Dataset entries
◆ ◆ ◆ ◆

(* ===== verification/JsonText.v ===== *)
(** JSON texts (hytoolsdk/src/cjson/cjson.c): the parser, the two printers and
    the removal of blanks.  Memory is taken for granted; a position in the text
    is what is left of it, where the end of the text stands for its NUL. *)
From stdpp Require Import gmap strings pretty.
From Stdlib Require Import Ascii.
From S2P Require Import Prelude CString Json.

Definition CJSON_NESTING_LIMIT : nat := 1000.
Definition chr (z : Z) : ascii := ascii_of_N (Z.to_N z).
Definition is_chr (z : Z) (c : ascii) : bool := char_code c =? z.

Definition Quote : ascii := chr 34.
Definition Backslash : ascii := chr 92.

Fixpoint str_drop (n : nat) (s : string) : string :=
  match n, s with S n, String _ s => str_drop n s | _, _ => s end.

(** * Strings *)

Definition hex_digit (c : ascii) : option Z :=
  let z := char_code c in
  if (48 <=? z) && (z <=? 57) then Some (z - 48)
  else if (65 <=? z) && (z <=? 70) then Some (10 + z - 65)
  else if (97 <=? z) && (z <=? 102) then Some (10 + z - 97)
  else None.
(** Anything that is not hexadecimal counts as 0. *)
Definition parse_hex4 (a b c d : ascii) : Z :=
  match hex_digit a, hex_digit b, hex_digit c, hex_digit d with
  | Some a, Some b, Some c, Some d => Z.shiftl (Z.shiftl (Z.shiftl a 4 + b) 4 + c) 4 + d
  | _, _, _, _ => 0
  end.

(** [n] bytes 10xxxxxx, the last ones of the code point, before [acc]; and the
    first byte. *)
Fixpoint utf8_tail (n : nat) (codepoint : Z) (acc : string) : Z * string :=
  match n with
  | O => (codepoint, acc)
  | S n => utf8_tail n (Z.shiftr codepoint 6) (String (chr (Z.land (Z.lor codepoint 0x80) 0xBF)) acc)
  end.
Definition utf8_bytes (n : nat) (first_byte_mark codepoint : Z) : string :=
  let '(codepoint, s) := utf8_tail n codepoint "" in
  String (chr (Z.land (Z.lor codepoint first_byte_mark) 0xFF)) s.
Definition utf8_of (codepoint : Z) : option string :=
  if codepoint <? 0x80 then Some (String (chr (Z.land codepoint 0x7F)) "")
  else if codepoint <? 0x800 then Some (utf8_bytes 1 0xC0 codepoint)
  else if codepoint <? 0x10000 then Some (utf8_bytes 2 0xE0 codepoint)
  else if codepoint <=? 0x10FFFF then Some (utf8_bytes 3 0xF0 codepoint)
  else None.

(** The bytes of the literal at the head of [s], and its length. *)
Definition utf16_literal_to_utf8 (s : string) : option (string * nat) :=
  match s with
  | String _ (String _ (String a (String b (String c (String d s))))) =>
      let first_code := parse_hex4 a b c d in
      if (0xDC00 <=? first_code) && (first_code <=? 0xDFFF) then None
      else if (0xD800 <=? first_code) && (first_code <=? 0xDBFF) then
        match s with
        | String e (String f (String g (String h (String i (String j _))))) =>
            if negb (is_chr 92 e && is_chr 117 f) then None else
            let second_code := parse_hex4 g h i j in
            if (second_code <? 0xDC00) || (0xDFFF <? second_code) then None else
            bs ← utf8_of (0x10000 + Z.lor (Z.shiftl (Z.land first_code 0x3FF) 10) (Z.land second_code 0x3FF));
            Some (bs, 12%nat)
        | _ => None
        end
      else bs ← utf8_of first_code; Some (bs, 6%nat)
  | _ => None
  end.

(** The literal up to its closing quote, and what follows it. *)
Fixpoint string_end (s : string) : option (string * string) :=
  match s with
  | EmptyString => None
  | String c s =>
      if is_chr 34 c then Some ("", s)
      else if is_chr 92 c then
        match s with
        | EmptyString => None
        | String e s => '(raw, rest) ← string_end s; Some (String c (String e raw), rest)
        end
      else '(raw, rest) ← string_end s; Some (String c raw, rest)
  end.

(** The text of the literal; [skip] characters of an escape are still to come.
    A literal does not end in a lone backslash. *)
Fixpoint unescape (skip : nat) (s : string) : option string :=
  match s with
  | EmptyString => Some ""
  | String c s' =>
      match skip with
      | S skip => unescape skip s'
      | O =>
          if negb (is_chr 92 c) then out ← unescape 0 s'; Some (String c out)
          else
            match s' with
            | EmptyString => None
            | String e _ =>
                let one z := out ← unescape 1 s'; Some (String (chr z) out) in
                if is_chr 98 e then one 8
                else if is_chr 102 e then one 12
                else if is_chr 110 e then one 10
                else if is_chr 114 e then one 13
                else if is_chr 116 e then one 9
                else if is_chr 34 e || is_chr 92 e || is_chr 47 e then one (char_code e)
                else if is_chr 117 e then
                  '(bs, sequence_length) ← utf16_literal_to_utf8 s;
                  out ← unescape (sequence_length - 1) s';
                  Some (bs +:+ out)
                else None
            end
      end
  end.
Lemma parser_yields fuel :
  (forall depth s, (depth <= CJSON_NESTING_LIMIT)%nat -> yields (value_at depth) (parse_value fuel depth s)) /\
  (forall depth s, (depth <= CJSON_NESTING_LIMIT)%nat -> yields (value_at depth) (parse_array fuel depth s)) /\
  (forall depth s, (0 < depth <= CJSON_NESTING_LIMIT)%nat -> yields (elements_at depth) (parse_elements fuel depth s)) /\
  (forall depth s, (depth <= CJSON_NESTING_LIMIT)%nat -> yields (value_at depth) (parse_object fuel depth s)) /\
  (forall depth s, (0 < depth <= CJSON_NESTING_LIMIT)%nat -> yields (members_at depth) (parse_members fuel depth s)).
Proof.
  induction fuel as [|fuel (HV & HA & HE & HO & HM)]; [split_and!; done|]. split_and!; intros depth s Hd.
  - cbn [parse_value]. repeat (case_match; [by split|]). destruct s as [|c s]; [done|].
    case_match; [apply yields_lift; intros ? ? Hr; split; [by apply parse_string_c in Hr|cbn; lia]|].
    case_match; [apply yields_lift; intros ? ? Hr; by split|]. case_match; [by apply HA|]. case_match; [by apply HO|done].
  - cbn [parse_array]. case_match eqn:E; [done|]. apply Nat.leb_gt in E. cbv zeta.
    assert (HE' := HE (S depth) (buffer_skip_whitespace s) ltac:(lia)).
    destruct (buffer_skip_whitespace s) as [|c r]; [|case_match; [split; cbn; [done|lia]|]];
      (eapply yields_then; [exact HE'|]; intros l r' Hl; unfold elements_at in Hl; by rewrite Nat.sub_succ, Nat.sub_0_r in Hl).
  - cbn [parse_elements]. eapply yields_then; [apply HV; lia|]. intros j r Hj. destruct (buffer_skip_whitespace r) as [|c r']; [done|].
    case_match; [|case_match; [apply element_at; [lia|done]|done]]. eapply yields_then; [apply HE; lia|]. intros l r2 Hl. apply elements_cons; [lia|done..].
  - cbn [parse_object]. case_match eqn:E; [done|]. apply Nat.leb_gt in E. cbv zeta.
    assert (HM' := HM (S depth) (buffer_skip_whitespace s) ltac:(lia)).
    destruct (buffer_skip_whitespace s) as [|c r]; [|case_match; [split; cbn; [done|lia]|]];
      (eapply yields_then; [exact HM'|]; intros l r' Hl; unfold members_at in Hl; by rewrite Nat.sub_succ, Nat.sub_0_r in Hl).
  - cbn [parse_members]. destruct (parse_string _) as [[name r]|] eqn:E; [|done]. apply parse_string_c in E.
    destruct (buffer_skip_whitespace r) as [|c r1]; [done|]. case_match; [done|]. eapply yields_then; [apply HV; lia|]. intros j r2 Hj.
    destruct (buffer_skip_whitespace r2) as [|c' r3]; [done|]. case_match; [|case_match; [apply member_at; [lia|done..]|done]].
    eapply yields_then; [apply HM; lia|]. intros l r4 Hl. apply members_cons; [lia|done..].
Qed.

◆ ◆ ◆ ◆

What you need to do - Return, with no change at all, every line in the entries above from the line containing "if (48 <=? z)" through the line containing "else if codepoint <? 0x800".

Output below -
  if (48 <=? z) && (z <=? 57) then Some (z - 48)
  else if (65 <=? z) && (z <=? 70) then Some (10 + z - 65)
  else if (97 <=? z) && (z <=? 102) then Some (10 + z - 97)
  else None.
(** Anything that is not hexadecimal counts as 0. *)
Definition parse_hex4 (a b c d : ascii) : Z :=
  match hex_digit a, hex_digit b, hex_digit c, hex_digit d with
  | Some a, Some b, Some c, Some d => Z.shiftl (Z.shiftl (Z.shiftl a 4 + b) 4 + c) 4 + d
  | _, _, _, _ => 0
  end.

(** [n] bytes 10xxxxxx, the last ones of the code point, before [acc]; and the
    first byte. *)
Fixpoint utf8_tail (n : nat) (codepoint : Z) (acc : string) : Z * string :=
  match n with
  | O => (codepoint, acc)
  | S n => utf8_tail n (Z.shiftr codepoint 6) (String (chr (Z.land (Z.lor codepoint 0x80) 0xBF)) acc)
  end.
Definition utf8_bytes (n : nat) (first_byte_mark codepoint : Z) : string :=
  let '(codepoint, s) := utf8_tail n codepoint "" in
  String (chr (Z.land (Z.lor codepoint first_byte_mark) 0xFF)) s.
Definition utf8_of (codepoint : Z) : option string :=
  if codepoint <? 0x80 then Some (String (chr (Z.land codepoint 0x7F)) "")
  else if codepoint <? 0x800 then Some (utf8_bytes 1 0xC0 codepoint)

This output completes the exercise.